The disease, which affects about 85,000 people in the UK, causes wasting of the muscles and progressive paralysis as the myelin sheath surrounding nerve cells is destroyed. The body's immune system perceives the myelin as foreign, for reasons that are not understood, and attacks it as it would attack an invading infection.

Research by Professor David Wraith of the department of pathology and microbiology at the University of Bristol, using blood taken from MS sufferers, has shown that the auto-immune response that causes the damage can be switched off.

"We have found we can take the T-cells that are part of the body's immune system and re-educate them so they stop misbehaving," Professor Wraith said. "Potentially this is very important. Existing treatments are non- specific and tend to have side effects."

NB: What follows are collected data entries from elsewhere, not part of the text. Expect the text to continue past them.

Lemma preempted_queues s i r why n m' :
  queues_wf s → active_ s !! i = Some r → queues_wf (preempted_at s i r why n m').
Proof.
  intros Hq Hi. pose proof Hq as [Hn Hp Ha Hpr Hs Hh Hmax Hinfo].
  pose proof (held_without_active s i r Hq Hi) as [_ Hd].
  assert (active_ok r) as Hr by by apply (proj1 (Forall_lookup _ _) Ha i).
  split; simpl; try done.
  - rewrite fmap_app. simpl. rewrite (delete_ids _ _ _ Hi) in Hn.
    assert (∀ l k : list Z, l ++ k ++ [request_id r] ≡ₚ request_id r :: l ++ k) as Hmove.
    { intros l k. rewrite (assoc_L (++)). by rewrite <-Permutation_cons_append. }
    by rewrite Hmove.
  - apply Forall_forall. intros x Hx. apply (proj1 (Forall_forall _ _) Ha).
    rewrite (delete_Permutation _ _ _ Hi). by right.
  - apply Forall_app. split; [done|]. constructor; [|constructor].
    by apply preempted_ok_of_active.
  - lia.
  - intros id. rewrite fmap_app, elem_of_app. simpl.
    destruct (decide (id = request_id r)) as [->|Hne].
    + rewrite lookup_insert_eq. split; [intros _; right; by left|by eexists].
    + rewrite lookup_insert_ne, Hinfo by done. split; [by left|].
      intros [?|[?|?%not_elem_of_nil]%elem_of_cons]; done.
Qed.

Lemma preempted_wf s i r why n m' :
  sched_wf s → active_ s !! i = Some r → same_store (cache_manager_ s) m' →
  (∀ sid st, sequences_ (cache_manager_ s) !! sid = Some st →
     sm_request_id (metadata st) ≠ request_id r →
     sequences_ m' !! sid = sequences_ (cache_manager_ s) !! sid) →
  sched_wf (preempted_at s i r why n m').
Proof.
  intros Hwf Hi Hsame Hoth. pose proof Hwf as [Hcf Hq Hm Ho Hb Hres].
  pose proof (delete_ids _ _ _ Hi) as Hperm.
  split; simpl; [done|by apply preempted_queues|apply Hsame| | |].
  - eapply same_store_owned; [done|exact Hsame|]. intros sid st Hs. specialize (Ho sid st Hs).
    rewrite Hperm in Ho. rewrite fmap_app. simpl.
    rewrite elem_of_app, elem_of_cons in Ho. rewrite !elem_of_app, list_elem_of_singleton. tauto.
  - eapply Forall_impl; [|intros x; apply same_store_backs; done].
    rewrite (assoc_L (++)). apply Forall_app in Hb as [Hba Hbp].
    rewrite (delete_Permutation _ _ _ Hi) in Hba. apply Forall_cons in Hba as [Hbr Hba].
    apply Forall_app. split; [by apply Forall_app|]. by constructor; [|constructor].
  - apply Forall_forall. intros id Hid.
    assert (id ∈ ids (active_ s)) as Hin by (rewrite Hperm; by right).
    eapply same_store_resident; [done|exact Hsame| |by apply (proj1 (Forall_forall _ _) Hres)].
    intros sid st Hs He. apply (Hoth sid st Hs). rewrite He. intros ->.
    pose proof (q_ids _ Hq) as Hn. apply NoDup_app in Hn as (_ & _ & Hn).
    apply NoDup_app in Hn as (Hn & _). rewrite Hperm in Hn. by apply NoDup_cons in Hn as [? _].
Qed.
Lemma complete_step_wf s id n : sched_wf s → 0 <= n → sched_wf (complete_step s id n).
Proof.
  intros [Hcf [Hn Hp Ha Hpr Hs Hh Hmax Hinfo] Hm Ho Hb Hr] Hpos. unfold complete_step.
  destruct (find_request (active_ s) id) as [[i r]|] eqn:Hf; [|by split].
  apply find_request_Some in Hf as [Hi _].
  pose proof (alter_fmap_same request_id (step_request n) i (active_ s) (step_request_id n)) as Hids.
  split; simpl; rewrite ?Hids; try done.
  - split; simpl; rewrite ?Hids; try done.
    + apply Forall_alter; [done|]. intros x Hx Hok. by apply step_request_ok.
    + rewrite Hh. unfold lifetime_of. clear - Hi. revert i Hi.
      induction (active_ s) as [|x q IH]; intros [|i] Hi; simpl in *; [done..| |].
      * by rewrite step_request_lifetime.
      * by rewrite (IH i).
  - apply Forall_app in Hb as [Hba Hbp]. apply Forall_app. split; [|done].
    apply Forall_alter; [done|]. intros x Hx (st & ? & ? & ?). exists st.
    unfold step_request. repeat case_match; by split_and!.
Qed.

(** *** [preempt] *)

Lemma preempt_step s id why :
  sched_wf s → can_store (sched_allocator s) (stored (cache_manager_ s)) →
  runs (preempt s id why) (λ '(ok, s'), sched_wf s' ∧
    (if ok then ∃ i r n m', active_ s !! i = Some r ∧ request_id r = id ∧
       s' = preempted_at s i r why n m' ∧ same_store (cache_manager_ s) m' ∧
       n = u32 (nfree (allocator_ m') - nfree (sched_allocator s)) ∧
       nfree (allocator_ m') - zsum (needed m') (sequences_for (cache_manager_ s) id) =
         nfree (sched_allocator s) -
           zsum (needed (cache_manager_ s)) (sequences_for (cache_manager_ s) id)
     else s' = s ∧ id ∉ ids (active_ s))).
Proof.
  intros Hwf Hc. unfold preempt.
  destruct (find_request (active_ s) id) as [[i r]|] eqn:Hf;
    [|by apply find_request_None in Hf].
  apply find_request_Some in Hf as [Hi <-].
  run_step (swap_out_request_store (cache_manager_ s) (request_id r) 0);
    [apply Hwf|lia|by rewrite Z.add_0_r|].
  intros [n m'] (Hsame & _ & Hn & Hoth & Hfree). cbn [runs].
  rewrite (proj1 (held_without_active s i r (s_queues _ Hwf) Hi)).
  fold (preempted_at s i r why n m'). split; [by apply preempted_wf|]. by exists i, r, n, m'.
Qed.

(** *** [resume] *)

(** The request at position [i] of the preempted queue back among the active. *)
Definition resumed_at s (i : nat) (r : Request) m' : Scheduler B :=
  let st := if 0 <? remaining_prefill_tokens r then Prefill else Decode in
  mkScheduler (sched_config s) m' (pending_ s) (active_ s ++ [set_rq_state st r])
    (delete i (preempted_ s)) (delete (request_id r) (preemption_info_ s))
    (lifetime_held_ s + lifetime_blocks r).

Lemma resumed_queues s i r m' :
  queues_wf s → preempted_ s !! i = Some r → lifetime_held_ s + lifetime_blocks r < W32 →
  queues_wf (resumed_at s i r m').
Proof.
  intros Hq Hi Hmax'. pose proof (preempted_nodup s Hq) as Hnp.
  pose proof Hq as [Hn Hp Ha Hpr Hs Hh Hmax Hinfo].
  pose proof (delete_ids _ _ _ Hi) as Hperm.
  destruct (proj1 (Forall_lookup _ _) Hpr _ _ Hi) as (Ht & Hprog & Hl & _).
  split; simpl; try done.
  - rewrite Hperm in Hn. rewrite fmap_app. simpl. rewrite <-(assoc_L (++) (ids (active_ s))). exact Hn.
  - apply Forall_app. split; [done|]. constructor; [|constructor].
    split; [by apply request_typed_progress|]. split; [done|]. split; [done|]. simpl.
    destruct Hprog as [Hr0 _].
    destruct (Z.ltb_spec 0 (remaining_prefill_tokens r)); [by left|right; split; [done|lia]].
  - apply Forall_forall. intros x Hx. apply (proj1 (Forall_forall _ _) Hpr).
    rewrite (delete_Permutation _ _ _ Hi). by right.
  - rewrite Hh. unfold lifetime_of. rewrite zsum_app. simpl. lia.
  - intros id. rewrite Hperm in Hnp. apply NoDup_cons in Hnp as [Hnew _].
    destruct (decide (id = request_id r)) as [->|Hne].
    + rewrite lookup_delete_eq. split; [by intros []|done].
    + rewrite lookup_delete_ne, Hinfo, Hperm, elem_of_cons by done.
      split; [by intros [?|?]|by right].
Qed.

Lemma resumed_wf s i r m' :
  sched_wf s → preempted_ s !! i = Some r → lifetime_held_ s + lifetime_blocks r < W32 →
  same_store (cache_manager_ s) m' →
  (∀ sid, sid ∈ sequences_for (cache_manager_ s) (request_id r) → needed m' sid = 0) →
  (∀ sid, sid ∉ sequences_for (cache_manager_ s) (request_id r) →
     sequences_ m' !! sid = sequences_ (cache_manager_ s) !! sid) →
  sched_wf (resumed_at s i r m').
Proof.
  intros Hwf Hi Hmax Hsame Hback Hoth. pose proof Hwf as [Hcf Hq Hm Ho Hb Hr].
  pose proof (delete_ids _ _ _ Hi) as Hperm.
  destruct (sequences_for_spec (cache_manager_ s) (request_id r) Hm) as [_ Hmem].
  split; simpl; [done|by apply resumed_queues|apply Hsame| | |].
  - eapply same_store_owned; [done|exact Hsame|]. intros sid st Hs. specialize (Ho sid st Hs).
    rewrite Hperm in Ho. rewrite fmap_app. simpl.
    rewrite elem_of_app, elem_of_cons in Ho. rewrite !elem_of_app, list_elem_of_singleton. tauto.
  - eapply Forall_impl; [|intros x; apply same_store_backs; done].
    apply Forall_app in Hb as [Hba Hbp].
    rewrite (delete_Permutation _ _ _ Hi) in Hbp. apply Forall_cons in Hbp as [Hbr Hbp].
    rewrite <-(assoc_L (++)). apply Forall_app. split; [done|]. by constructor.
  - rewrite fmap_app. apply Forall_app. split.
    + apply Forall_forall. intros id Hid.
      eapply same_store_resident; [done|exact Hsame| |by apply (proj1 (Forall_forall _ _) Hr)].
      intros sid st Hs He. apply Hoth. intros (st' & Hs' & He')%Hmem. simplify_eq.
      pose proof (q_ids _ Hq) as Hn. apply NoDup_app in Hn as (_ & _ & Hn).
      apply NoDup_app in Hn as (_ & Hn & _). apply (Hn _ Hid).
      apply list_elem_of_fmap. exists r. split; [congruence|by eapply list_elem_of_lookup_2].
    + constructor; [|constructor]. simpl. intros sid st' Hs' He.
      pose proof (same_store_sym _ _ Hm Hsame) as Hsym.
      destruct (same_store_sequence m' _ sid st' (store_wf _ _ Hsame) Hsym Hs') as (st & Hs & Hid & _).
      assert (needed m' sid = 0) as Hz by (apply Hback, Hmem; exists st; split; congruence).
      unfold needed in Hz. rewrite Hs' in Hz. apply all_resident_spec. by apply swapped_in_zero.
Qed.

Lemma resume_step s id :
  sched_wf s → stored (cache_manager_ s) < W32 →
  (∀ r, r ∈ preempted_ s → lifetime_held_ s + lifetime_blocks r < W32) →
  runs (resume s id) (λ '(ok, s'), sched_wf s' ∧
    (if ok then ∃ i r m', preempted_ s !! i = Some r ∧ request_id r = id ∧
       s' = resumed_at s i r m' ∧ same_store (cache_manager_ s) m'
     else s' = s ∧ (id ∈ ids (preempted_ s) →
       nfree (sched_allocator s) <
         zsum (needed (cache_manager_ s)) (sequences_for (cache_manager_ s) id)))).
Proof.
  intros Hwf Hst Hmax. unfold resume. pose proof (s_cache _ Hwf) as Hm.
  destruct (find_request (preempted_ s) id) as [[i r]|] eqn:Hf;
    [|by apply find_request_None in Hf].
  apply find_request_Some in Hf as [Hi <-].
  assert (zsum (needed (cache_manager_ s)) (sequences_for (cache_manager_ s) (request_id r)) < W32).
  { destruct (sequences_for_spec (cache_manager_ s) (request_id r) Hm) as [Hnd _].
    pose proof (stored_sum (cache_manager_ s) _ Hnd) as Hsum.
    assert (∀ l, zsum (needed (cache_manager_ s)) l <= zsum (block_count (cache_manager_ s)) l) as Hle.
    { induction l as [|x l IH]; [done|]. cbn [zsum].
      pose proof (needed_block_count (cache_manager_ s) x). lia. }
    specialize (Hle (sequences_for (cache_manager_ s) (request_id r))). lia. }
  run_step (swap_in_request_spec (cache_manager_ s) (request_id r)); [done|done|].
  intros [ok m'] (Hwf' & Hc & Hp & -> & Hr).
  destruct (Z.leb_spec (zsum (needed (cache_manager_ s)) (sequences_for (cache_manager_ s) (request_id r)))
    (nfree (allocator_ (cache_manager_ s)))); cbn [negb runs].
  - destruct Hr as (_ & Hz & Hoth & Hix).
    assert (same_store (cache_manager_ s) m') as Hsame by by split.
    assert (r ∈ preempted_ s) as Hin by by eapply list_elem_of_lookup_2.
    pose proof (Hmax r Hin) as Hh.
    assert (0 <= lifetime_held_ s + lifetime_blocks r) as Hh0.
    { destruct (proj1 (Forall_forall _ _) (q_preempted _ (s_queues _ Hwf)) r Hin) as (_ & _ & ? & _).
      assert (0 <= lifetime_held_ s); [|lia]. rewrite (q_held _ (s_queues _ Hwf)).
      apply zsum_nonneg. intros x Hx.
      by destruct (proj1 (Forall_forall _ _) (q_active _ (s_queues _ Hwf)) x Hx) as (_ & _ & ? & _). }
    rewrite u32_small by words. fold (resumed_at s i r m').
    split; [by apply resumed_wf|]. by exists i, r, m'.
  - subst m'. assert (with_cache s (cache_manager_ s) = s) as -> by by destruct s. done.
Qed.

(** *** [cancel] *)

Lemma foldl_delete_lookup {V} (l : list Z) (q : gmap Z V) k x :
  (foldl (λ q id, delete id q) q l) !! k = Some x ↔ (k ∉ l) ∧ q !! k = Some x.
Proof.
  revert q. induction l as [|y l IH]; intros q; simpl; [|rewrite IH, lookup_delete_Some, not_elem_of_cons].
  - split; [by split; [apply not_elem_of_nil|]|by intros [_ ?]].
  - intuition.
Qed.

(** What releasing a request leaves of the cache. *)
Lemma release_request_spec m rid :
  mgr_wf m → let m' := release_request m rid in
  mgr_wf m' ∧ same_pool (allocator_ m) (allocator_ m') ∧
  (∀ sid st, sequences_ m' !! sid = Some st ↔
     sequences_ m !! sid = Some st ∧ sm_request_id (metadata st) ≠ rid) ∧
  (∀ sid bs, contents m' !! sid = Some bs → contents m !! sid = Some bs).
Proof.
  intros Hwf m'. destruct (release_all_spec m (sequences_for m rid) Hwf) as (Hwf' & Hs & Hp & Hc).
  destruct (sequences_for_spec m rid Hwf) as [_ Hmem].
  split_and!; [done|done| |].
  - intros sid st. unfold m', release_request. rewrite Hs, foldl_delete_lookup. split.
    + intros [Hni Hst]. split; [done|]. intros He. apply Hni, Hmem. eauto.
    + intros [Hst Hne]. split; [|done]. intros (st' & ? & ?)%Hmem. by simplify_eq.
  - intros sid bs. unfold m', release_request. rewrite Hc, foldl_delete_lookup. by intros [_ ?].
Qed.

(** The state without a request, its sequences released. *)
Definition released_at s (pending active preempted : list Request) (id rid held : Z) : Scheduler B :=
  mkScheduler (sched_config s) (release_request (cache_manager_ s) rid) pending active preempted
    (delete id (preemption_info_ s)) held.

(** The cache without a request keeps the sequences of the others. *)
Lemma release_keeps s rid q :
  sched_wf s → rid ∉ ids q → (∀ r, r ∈ q → r ∈ active_ s ++ preempted_ s) →
  let m' := release_request (cache_manager_ s) rid in
  mgr_wf m' ∧ Forall (backs m') q ∧
  (∀ id, id ≠ rid → resident_request (cache_manager_ s) id → resident_request m' id) ∧
  (∀ owners, owned (cache_manager_ s) (rid :: owners) → owned m' owners).
Proof.
  intros Hwf Hrid Hq m'. pose proof (release_request_spec _ rid (s_cache _ Hwf)) as (Hwf' & Hp & Hs & _).
  fold m' in Hwf', Hp, Hs. split_and!; [done| | |].
  - apply Forall_forall. intros r Hr.
    destruct (proj1 (Forall_forall _ _) (s_backs _ Hwf) r (Hq r Hr)) as (st & Hst & Hid & Hb).
    exists st. unfold tpb_of in *. rewrite (same_pool_tpb _ _ Hp). split_and!; try done.
    apply Hs. split; [done|]. rewrite Hid. intros <-. apply Hrid. by apply list_elem_of_fmap_2.
  - intros id _ Hres sid st [Hst _]%Hs. by eapply Hres.
  - intros owners Ho sid st [Hst Hne]%Hs. specialize (Ho sid st Hst).
    by apply elem_of_cons in Ho as [?|?].
Qed.

Lemma cancel_pending s i r :
  sched_wf s → pending_ s !! i = Some r →
  sched_wf (released_at s (delete i (pending_ s)) (active_ s) (preempted_ s) (request_id r)
    (request_id r) (lifetime_held_ s)).
Proof.
  intros Hwf Hi. pose proof Hwf as [Hcf [Hn Hp Ha Hpr [Hs1 Hs2] Hh Hmax Hinfo] Hm Ho Hb Hr].
  pose proof (delete_ids _ _ _ Hi) as Hperm.
  assert (r ∈ pending_ s) as Hin by by eapply list_elem_of_lookup_2.
  assert (release_request (cache_manager_ s) (request_id r) = cache_manager_ s) as Hrel
    by (unfold release_request; by rewrite (pending_unowned s r Hwf Hin)).
  unfold released_at. rewrite Hrel. rewrite Hperm in Hn. apply NoDup_cons in Hn as [Hnew Hn].
  split; simpl; try done. split; simpl; try done.
  - eapply Forall_impl; [apply Forall_delete; exact Hp|done].
  - split.
    + by apply sorted_delete.
    + by apply Forall_delete.
  - intros id. destruct (decide (id = request_id r)) as [->|Hne].
    + rewrite lookup_delete_eq. split; [by intros []|]. intros Hx. exfalso. apply Hnew.
      rewrite !elem_of_app. auto.
    + by rewrite lookup_delete_ne.
Qed.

The research, to be presented at a symposium on "Regulating the Immune Response" at the United Medical and Dental Schools of Guy's and St Thomas's Hospitals in London tomorrow, is backed by the biotechnology company, Peptide Therapeutics, with funding from the Multiple Sclerosis Society, in a joint venture which guarantees the society a share of the royalties should the treatment prove effective. It is hoped that clinical trials will begin in 18 months.

Peter Cardy, chief executive of the MS society, said: "It is the first time we have entered into a collaboration of this kind, which has the potential to generate funds to be re-invested in supporting people with MS."

In multiple sclerosis, the T-cells in the immune system recognise specific regions of the protein sequence in the myelin against which they launch their attack. Professor Wraith and his team have shown that by challenging the T-cells with peptides that correspond to these regions the attack can be halted.

When given orally the results were disappointing, probably because the drug was broken down in the gut, but when administered as a nasal spray the suppression of immune response was highly promising.